Le magnétisme de l’anguille, ce serpent de mer des pêches printanières, peloté dans la verveine et les liminaires girolles, montre la vertu arachnéenne du tissage avec les plantes : sarriette et crustacés, livèche et lavande, mélisse et thym, citronnelle fumée. L’éducateur des arômes extraits par mini alambics à même ses pianos, délimite une aromatique aqueuse, du basilic au genièvre. «
L’étincelle qui enflamme nos émotions». Cette profondeur concentrée éloigne de l’arrogante férocité de la radicalité. La première bouchée, toujours explosive, dans sa délectable agressivité, témoigne d’une volonté de gourmandise progressive. Le coulis de betterave au laurier et pruneaux marque une digestive tonicité à l’image de cette soupe de blé vert, chocolat blanc, mimosas.

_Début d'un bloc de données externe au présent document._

(* ===== verification/Order.v ===== *)
(** * Order: Rust's [Ord], stable sorting and canonical iteration

    [Ord] gives the comparison that [sort], [BTreeMap] and [BTreeSet] of the
    source use: byte arrays and strings compare lexicographically, pairs
    lexicographically by component.  A [BTreeMap] is a [gmap] whose iteration
    order is [sorted_entries] (ascending keys), a [BTreeSet] a [gset] iterated
    by [sorted_elements].  [sort_by] is the stable sort of
    [slice::sort_by_key]. *)

From S2P Require Import Prelude.
From Stdlib Require Import Sorted.

Class Ord (A : Type) := ocmp : A -> A -> comparison.

Class OrdLaws (A : Type) `{Ord A} : Prop := {
  ocmp_eq : forall x y : A, ocmp x y = Eq <-> x = y;
  ocmp_sym : forall x y : A, ocmp y x = CompOpp (ocmp x y);
  ocmp_lt_trans : forall x y z : A, ocmp x y = Lt -> ocmp y z = Lt -> ocmp x z = Lt
}.

(** [x < y] and [x <= y] of the source. *)
Definition olt {A} `{Ord A} (x y : A) : bool := bool_decide (ocmp x y = Lt).
Definition ole {A} `{Ord A} (x y : A) : bool := bool_decide (ocmp x y <> Gt).
Definition omin {A} `{Ord A} (x y : A) : A := if ole x y then x else y.
Definition omax {A} `{Ord A} (x y : A) : A := if ole x y then y else x.

#[global] Instance ord_N : Ord N := N.compare.
#[global] Instance ord_nat : Ord nat := Nat.compare.
#[global] Instance ord_Z : Ord Z := Z.compare.

Definition pair_cmp {A B} `{Ord A, Ord B} (p q : A * B) : comparison :=
  match ocmp (fst p) (fst q) with Eq => ocmp (snd p) (snd q) | c => c end.
#[global] Instance ord_pair {A B} `{Ord A, Ord B} : Ord (A * B) := pair_cmp.

Fixpoint list_cmp {A} `{Ord A} (l1 l2 : list A) : comparison :=
  match l1, l2 with
  | [], [] => Eq
  | [], _ :: _ => Lt
  | _ :: _, [] => Gt
  | x :: l1, y :: l2 => match ocmp x y with Eq => list_cmp l1 l2 | c => c end
  end.
#[global] Instance ord_list {A} `{Ord A} : Ord (list A) := list_cmp.

(** The order pulled back along an injection ([via]). *)
Definition cmp_via {A B} `{Ord B} (f : A -> B) (x y : A) : comparison := ocmp (f x) (f y).

(** Strings compare by their bytes. *)
Definition string_bytes (s : string) : list N := Ascii.N_of_ascii <$> String.list_ascii_of_string s.
#[global] Instance ord_string : Ord string := cmp_via string_bytes.

(** [None] sorts before every [Some], as in Rust. *)
Definition option_cmp {A} `{Ord A} (x y : option A) : comparison :=
  match x, y with
  | None, None => Eq
  | None, Some _ => Lt
  | Some _, None => Gt
  | Some a, Some b => ocmp a b
  end.
#[global] Instance ord_option {A} `{Ord A} : Ord (option A) := option_cmp.

(** Stable insertion sort on a key: [slice::sort_by_key]. *)
Fixpoint insert_by {A K} `{Ord K} (f : A -> K) (x : A) (l : list A) : list A :=
  match l with
  | [] => [x]
  | y :: l' => if ole (f x) (f y) then x :: l else y :: insert_by f x l'
  end.

Definition sort_by {A K} `{Ord K} (f : A -> K) (l : list A) : list A :=
  fold_right (insert_by f) [] l.

(** [slice::sort] / [sort_unstable] on an ordered element type. *)
Definition sort {A} `{Ord A} (l : list A) : list A := sort_by id l.

Definition sorted_entries {K V} `{Countable K, !Ord K} (m : gmap K V) : list (K * V) :=
  sort_by fst (map_to_list m).
Definition sorted_keys {K V} `{Countable K, !Ord K} (m : gmap K V) : list K :=
  fst <$> sorted_entries m.
Definition sorted_values {K V} `{Countable K, !Ord K} (m : gmap K V) : list V :=
  snd <$> sorted_entries m.
Definition sorted_elements {K} `{Countable K, !Ord K} (s : gset K) : list K :=
  sort (elements s).

(** Sorted by key, ascending. *)
Definition SortedBy {A K} `{Ord K} (f : A -> K) : list A -> Prop :=
  StronglySorted (fun x y => ole (f x) (f y) = true).

(** ** Laws of the instances *)

#[global] Instance ord_N_laws : OrdLaws N.
Proof.
  split; unfold ocmp, ord_N; intros.
  - apply N.compare_eq_iff.
  - apply N.compare_antisym.
  - rewrite N.compare_lt_iff in *. lia.
Qed.

#[global] Instance ord_nat_laws : OrdLaws nat.
Proof.
  split; unfold ocmp, ord_nat; intros.
  - apply Nat.compare_eq_iff.
  - apply Nat.compare_antisym.
  - rewrite Nat.compare_lt_iff in *. lia.
Qed.

#[global] Instance ord_Z_laws : OrdLaws Z.
Proof.
  split; unfold ocmp, ord_Z; intros.
  - apply Z.compare_eq_iff.
  - apply Z.compare_antisym.
  - rewrite Z.compare_lt_iff in *. lia.
Qed.

Section laws.
Context {A B : Type} `{OrdLaws A, OrdLaws B}.

Lemma ocmp_refl (x : A) : ocmp x x = Eq.
Proof. by apply ocmp_eq. Qed.

Lemma ole_refl (x : A) : ole x x = true.
Proof. unfold ole. by rewrite ocmp_refl. Qed.

Lemma ole_olt (x y : A) : ole x y = negb (olt y x).
Proof.
  unfold ole, olt. rewrite (ocmp_sym x y).
  by destruct (ocmp x y).
Qed.

Lemma ole_antisym (x y : A) : ole x y = true -> ole y x = true -> x = y.
Proof.
  unfold ole. rewrite (ocmp_sym x y). intros Hxy Hyx.
  apply ocmp_eq. by destruct (ocmp x y).
Qed.

Lemma ole_total (x y : A) : ole x y = false -> ole y x = true.
Proof. unfold ole. rewrite (ocmp_sym x y). by destruct (ocmp x y). Qed.

Lemma ole_trans (x y z : A) : ole x y = true -> ole y z = true -> ole x z = true.
Proof.
  unfold ole. intros Hxy Hyz.
  destruct (ocmp x y) eqn:E1; [| |done].
  { apply ocmp_eq in E1. by subst. }
  destruct (ocmp y z) eqn:E2; [| |done].
  { apply ocmp_eq in E2. subst. by rewrite E1. }
  by rewrite (ocmp_lt_trans _ _ _ E1 E2).
Qed.

Lemma olt_ole (x y : A) : olt x y = true -> ole x y = true.
Proof. unfold olt, ole. intros Hlt%bool_decide_eq_true. by rewrite Hlt. Qed.

Lemma olt_irrefl (x : A) : olt x x = false.
Proof. unfold olt. by rewrite ocmp_refl. Qed.

Lemma olt_trans (x y z : A) : olt x y = true -> olt y z = true -> olt x z = true.
Proof.
  unfold olt. rewrite !bool_decide_eq_true. apply ocmp_lt_trans.
Qed.

Lemma olt_trichotomy (x y : A) : olt x y = true \/ x = y \/ olt y x = true.
Proof.
  unfold olt. rewrite (ocmp_sym x y), !bool_decide_eq_true.
  destruct (ocmp x y) eqn:E; auto.
  right; left. by apply ocmp_eq.
Qed.

#[global] Instance ord_pair_laws : OrdLaws (A * B).
Proof.
  split; unfold ocmp, ord_pair, pair_cmp.
  - intros [a1 b1] [a2 b2]; simpl. split.
    + destruct (ocmp a1 a2) eqn:E1; try done. intros E2.
      apply ocmp_eq in E1, E2. by subst.
    + intros [= -> ->]. rewrite ocmp_refl. by apply ocmp_eq.
  - intros [a1 b1] [a2 b2]; simpl. rewrite (ocmp_sym a1 a2), (ocmp_sym b1 b2).
    by destruct (ocmp a1 a2), (ocmp b1 b2).
  - intros [a1 b1] [a2 b2] [a3 b3]; simpl.
    destruct (ocmp a1 a2) eqn:E1, (ocmp a2 a3) eqn:E2; try done; intros Hl1 Hl2;
      repeat match goal with E : ocmp _ _ = Eq |- _ => apply ocmp_eq in E; subst end.
    + rewrite ocmp_refl. by eapply ocmp_lt_trans.
    + by rewrite E2.
    + by rewrite E1.
    + by rewrite (ocmp_lt_trans _ _ _ E1 E2).
Qed.

#[global] Instance ord_list_laws : OrdLaws (list A).
Proof.
  split; unfold ocmp, ord_list.
  - intros x; induction x as [|a x IH]; intros [|b y]; simpl; try done.
    split.
    + destruct (ocmp a b) eqn:E; try done. intros Hl%IH. apply ocmp_eq in E. by subst.
    + intros [= -> ->]. rewrite ocmp_refl. by apply IH.
  - intros x; induction x as [|a x IH]; intros [|b y]; simpl; try done.
    rewrite (ocmp_sym a b), IH. by destruct (ocmp a b).
  - intros x; induction x as [|a x IH]; intros [|b y] [|c z]; simpl; try done.
    destruct (ocmp a b) eqn:E1, (ocmp b c) eqn:E2; try done; intros Hl1 Hl2;
      repeat match goal with E : ocmp _ _ = Eq |- _ => apply ocmp_eq in E; subst end.
    + rewrite ocmp_refl. by eapply IH.
    + by rewrite E2.
    + by rewrite E1.
    + by rewrite (ocmp_lt_trans _ _ _ E1 E2).
Qed.

Lemma cmp_via_laws {C} (f : C -> A) `{!Inj (=) (=) f} : @OrdLaws C (cmp_via f).
Proof.
  split; unfold ocmp, cmp_via; intros.
  - rewrite ocmp_eq. split; [apply (inj f) | by intros ->].
  - apply ocmp_sym.
  - by eapply ocmp_lt_trans.
Qed.

#[global] Instance ord_option_laws : OrdLaws (option A).
Proof.
  split; unfold ocmp, ord_option, option_cmp.
  - intros [x|] [y|]; try done. rewrite ocmp_eq. split; congruence.
  - intros [x|] [y|]; try done. apply ocmp_sym.
  - intros [x|] [y|] [z|]; try done. apply ocmp_lt_trans.
Qed.
End laws.

#[global] Instance string_bytes_inj : Inj (=) (=) string_bytes.
Proof.
  intros s t E.
  rewrite <-(String.string_of_list_ascii_of_string s), <-(String.string_of_list_ascii_of_string t).
  f_equal. eapply list_fmap_eq_inj; [|exact E].
  intros a b Hab. rewrite <-(Ascii.ascii_N_embedding a), <-(Ascii.ascii_N_embedding b).
  by rewrite Hab.
Qed.

#[global] Instance ord_string_laws : OrdLaws string.
Proof. apply cmp_via_laws. apply _. Qed.

(** ** Sorting *)

Section sorting.
Context {A K : Type} `{OrdLaws K} (f : A -> K).

Lemma insert_by_perm x l : insert_by f x l ≡ₚ x :: l.
Proof.
  induction l as [|y l IH]; simpl; [done|].
  destruct (ole _ _); [done|]. rewrite IH. apply Permutation_swap.
Qed.

Lemma sort_by_perm l : sort_by f l ≡ₚ l.
Proof.
  induction l as [|x l IH]; simpl; [done|]. by rewrite insert_by_perm, IH.
Qed.

Lemma insert_by_sorted x l : SortedBy f l -> SortedBy f (insert_by f x l).
Proof.
  induction 1 as [|y l Hl IH Hall]; simpl.
  { repeat constructor. }
  destruct (ole (f x) (f y)) eqn:E.
  - constructor; [by constructor|].
    constructor; [done|]. eapply Forall_impl; [exact Hall|].
    intros z Hz. by eapply ole_trans.
  - constructor; [done|].
    rewrite insert_by_perm. constructor; [by apply ole_total | done].
Qed.

Lemma sort_by_sorted l : SortedBy f (sort_by f l).
Proof. induction l; simpl; [constructor | by apply insert_by_sorted]. Qed.

Lemma sort_by_elem_of x l : x ∈ sort_by f l <-> x ∈ l.
Proof. by rewrite sort_by_perm. Qed.

Lemma sort_by_length l : length (sort_by f l) = length l.
Proof. by rewrite sort_by_perm. Qed.

(** Two sorted permutations of each other agree when the key determines the
    element. *)
Lemma sorted_perm_unique l1 l2 :
  (forall x y, x ∈ l1 -> y ∈ l1 -> f x = f y -> x = y) ->
  SortedBy f l1 -> SortedBy f l2 -> l1 ≡ₚ l2 -> l1 = l2.
Proof.
  intros Hinj Hs1; revert l2 Hinj; induction Hs1 as [|x l1 Hs1 IH Hall1];
    intros l2 Hinj Hs2 Hp.
  { by apply Permutation_nil_l. }
  destruct Hs2 as [|y l2 Hs2 Hall2]; [by apply Permutation_nil_r in Hp|].
  assert (x = y) as ->.
  { assert (y ∈ x :: l1) as Hy by (rewrite Hp; constructor).
    assert (x ∈ y :: l2) as Hx by (rewrite <-Hp; constructor).
    apply Hinj; [constructor | done |]. apply ole_antisym.
    - apply elem_of_cons in Hy as [->|Hy]; [apply ole_refl|].
      rewrite Forall_forall in Hall1. by apply Hall1.
    - apply elem_of_cons in Hx as [->|Hx]; [apply ole_refl|].
      rewrite Forall_forall in Hall2. by apply Hall2. }
  f_equal. apply IH; [|done|].
  - intros ????; apply Hinj; by constructor.
  - by apply Permutation_cons_inv in Hp.
Qed.

Lemma sort_by_proper l1 l2 :
  (forall x y, x ∈ l1 -> y ∈ l1 -> f x = f y -> x = y) ->
  l1 ≡ₚ l2 -> sort_by f l1 = sort_by f l2.
Proof.
  intros Hinj Hp. apply sorted_perm_unique.
  - intros ??. rewrite !sort_by_elem_of. apply Hinj.
  - apply sort_by_sorted.
  - apply sort_by_sorted.
  - by rewrite !sort_by_perm.
Qed.

Lemma sort_by_id_sorted l : SortedBy f l -> sort_by f l = l.
Proof.
  induction 1 as [|x l Hl IH Hall]; simpl; [done|]. rewrite IH.
  destruct l as [|y l]; simpl; [done|].
  inversion Hall as [|?? Hxy]; subst. by rewrite Hxy.
Qed.

Lemma sorted_by_filter (P : A -> Prop) `{!forall x, Decision (P x)} l :
  SortedBy f l -> SortedBy f (filter P l).
Proof.
  induction 1 as [|x l Hl IH Hall]; [constructor|].
  rewrite filter_cons. case_decide; [|done].
  constructor; [done|]. rewrite Forall_forall in Hall |- *.
  intros y [_ Hy]%list_elem_of_filter. by apply Hall.
Qed.

(** Sorting commutes with filtering. *)
Lemma sort_by_filter (P : A -> Prop) `{!forall x, Decision (P x)} l :
  (forall x y, x ∈ l -> y ∈ l -> f x = f y -> x = y) ->
  sort_by f (filter P l) = filter P (sort_by f l).
Proof.
  intros Hinj. apply sorted_perm_unique.
  - intros x y. rewrite !sort_by_elem_of, !list_elem_of_filter.
    intros [_ ?] [_ ?]. by apply Hinj.
  - apply sort_by_sorted.
  - apply sorted_by_filter, sort_by_sorted.
  - by rewrite !sort_by_perm.
Qed.
End sorting.

(** Sorting commutes with a map that preserves the key. *)
Lemma sort_by_map {A B K} `{Ord K} (f : A -> K) (f' : B -> K) (g : A -> B) l :
  (forall a, f' (g a) = f a) -> map g (sort_by f l) = sort_by f' (map g l).
Proof.
  intros Hg. induction l as [|x l IH]; [done|]. unfold sort_by in *. cbn [map fold_right]. rewrite <-IH.
  generalize (fold_right (insert_by f) [] l) as m. induction m as [|y m IHm]; [done|].
  cbn [insert_by map]. rewrite !Hg. destruct (ole (f x) (f y)); [done|]. cbn [map]. by rewrite IHm.
Qed.

Section sort_ord.
Context {A : Type} `{OrdLaws A}.

Lemma sort_perm (l : list A) : sort l ≡ₚ l.
Proof. apply sort_by_perm. Qed.

Lemma sort_proper (l1 l2 : list A) : l1 ≡ₚ l2 -> sort l1 = sort l2.
Proof. intros. apply sort_by_proper; auto. Qed.

Lemma sort_eq_perm (l1 l2 : list A) : sort l1 = sort l2 -> l1 ≡ₚ l2.
Proof. intros E. by rewrite <-(sort_perm l1), E, sort_perm. Qed.

Lemma sort_length (l : list A) : length (sort l) = length l.
Proof. apply sort_by_length. Qed.
End sort_ord.

#[global] Instance sort_Proper {A} `{OrdLaws A} : Proper ((≡ₚ) ==> (=)) (@sort A _).
Proof. intros l1 l2. apply sort_proper. Qed.

Section maps.
Context {K V : Type} `{Countable K, !Ord K, !OrdLaws K}.

Lemma sorted_entries_perm (m : gmap K V) : sorted_entries m ≡ₚ map_to_list m.
Proof. apply sort_by_perm. Qed.

Lemma elem_of_sorted_entries (m : gmap K V) k v :
  (k, v) ∈ sorted_entries m <-> m !! k = Some v.
Proof. by rewrite sorted_entries_perm, elem_of_map_to_list. Qed.

Lemma elem_of_sorted_keys (m : gmap K V) k : k ∈ sorted_keys m <-> is_Some (m !! k).
Proof.
  unfold sorted_keys. rewrite list_elem_of_fmap. split.
  - intros [[k' v] [-> Hkv]]. apply elem_of_sorted_entries in Hkv. by exists v.
  - intros [v Hv]. exists (k, v). split; [done|]. by apply elem_of_sorted_entries.
Qed.

Lemma sorted_keys_NoDup (m : gmap K V) : NoDup (sorted_keys m).
Proof.
  unfold sorted_keys. rewrite sorted_entries_perm. apply NoDup_fst_map_to_list.
Qed.

Lemma sorted_keys_sorted (m : gmap K V) : SortedBy id (sorted_keys m).
Proof.
  unfold sorted_keys. pose proof (sort_by_sorted fst (map_to_list m)) as Hs. fold (sorted_entries m) in Hs.
  induction Hs as [|x l Hs IH Hall]; simpl; [constructor|]. constructor; [done|].
  apply Forall_fmap. eapply Forall_impl; [exact Hall|]. done.
Qed.

Lemma elem_of_sorted_values (m : gmap K V) v :
  v ∈ sorted_values m <-> exists k, m !! k = Some v.
Proof.
  unfold sorted_values. rewrite list_elem_of_fmap. split.
  - intros [[k w] [-> Hkv]]. exists k. by apply elem_of_sorted_entries.
  - intros [k Hk]. exists (k, v). split; [done|]. by apply elem_of_sorted_entries.
Qed.

Lemma sorted_values_length (m : gmap K V) : length (sorted_values m) = size m.
Proof.
  unfold sorted_values. by rewrite length_fmap, sorted_entries_perm, length_map_to_list.
Qed.

Lemma sorted_elements_perm (s : gset K) : sorted_elements s ≡ₚ elements s.
Proof. apply sort_perm. Qed.

Lemma elem_of_sorted_elements (s : gset K) k : k ∈ sorted_elements s <-> k ∈ s.
Proof. by rewrite sorted_elements_perm, elem_of_elements. Qed.

Lemma sorted_elements_length (s : gset K) : length (sorted_elements s) = size s.
Proof. by rewrite sorted_elements_perm. Qed.

Lemma sorted_elements_NoDup (s : gset K) : NoDup (sorted_elements s).
Proof. rewrite sorted_elements_perm. apply NoDup_elements. Qed.
End maps.

(** The keys in order depend on the key set alone. *)
Lemma sorted_keys_ext {K V W} `{Countable K, !Ord K, !OrdLaws K} (m : gmap K V) (m' : gmap K W) :
  (forall k, is_Some (m !! k) <-> is_Some (m' !! k)) -> sorted_keys m = sorted_keys m'.
Proof.
  intros Hd. apply (sorted_perm_unique id); [done|apply sorted_keys_sorted..|].
  apply NoDup_Permutation; [apply sorted_keys_NoDup..|]. intros k. by rewrite !elem_of_sorted_keys.
Qed.

#[export] Hint Resolve ole_refl olt_irrefl : foculus.
#[export] Hint Rewrite @sort_length @sorted_values_length : foculus_rw.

Le primat topique des sols renouvèle l’imagination du coup de feu, agitation structurée. Les pains à la polenta, l’huile d’olive ou la châtaigne, façonnés avec des farines d’épeautre, d’amarante, de haricot rouge ou de pois chiche, érigent des sentinelles de nourriture lente. Tonique à la «Table du Chef», plein champ sur ses jardins suspendus aux fruits rouges, le bi étoilé à 27 ans, sait que le lait et le blé, berceaux de l’humanité, risquent de disparaître. Ses citrons poussent en Sardaigne, ses pistaches verdissent aux pieds du Vésuve pour «
une cuisine ludique et visuelle». «
Tout montrer, tout dire et tout partager. Des moments rares coupés du monde».
Ce tison ramassé allonge la temporalité du repas par où «
LOUBET l’américain» satisfait tous les désirs en son Domaine : des lieux pour vivre dans la rondeur et la méditation, regarder le soleil couchant sur le versant sud farniente. «
Hôtelier gastronomique, vrai aubergiste qui accueille des amis-clients, je compose des variations infinies pour les familles, les amoureux et les entreprises». Dans ce lieu unique de joie qui repousse tous les possibles, dans la «Maison» exclusive d’un des plus audacieux chefs cuisiniers français, Victoria, Joseph et Paul-Ange, ses enfants s’éveillent avec un père épanoui qui leur offre 42 ans de «
bonheur complice, de partage des gourmandises et de respect des traditions».
Le restaurant La Bastide de Capelongue - Edouard Loubet.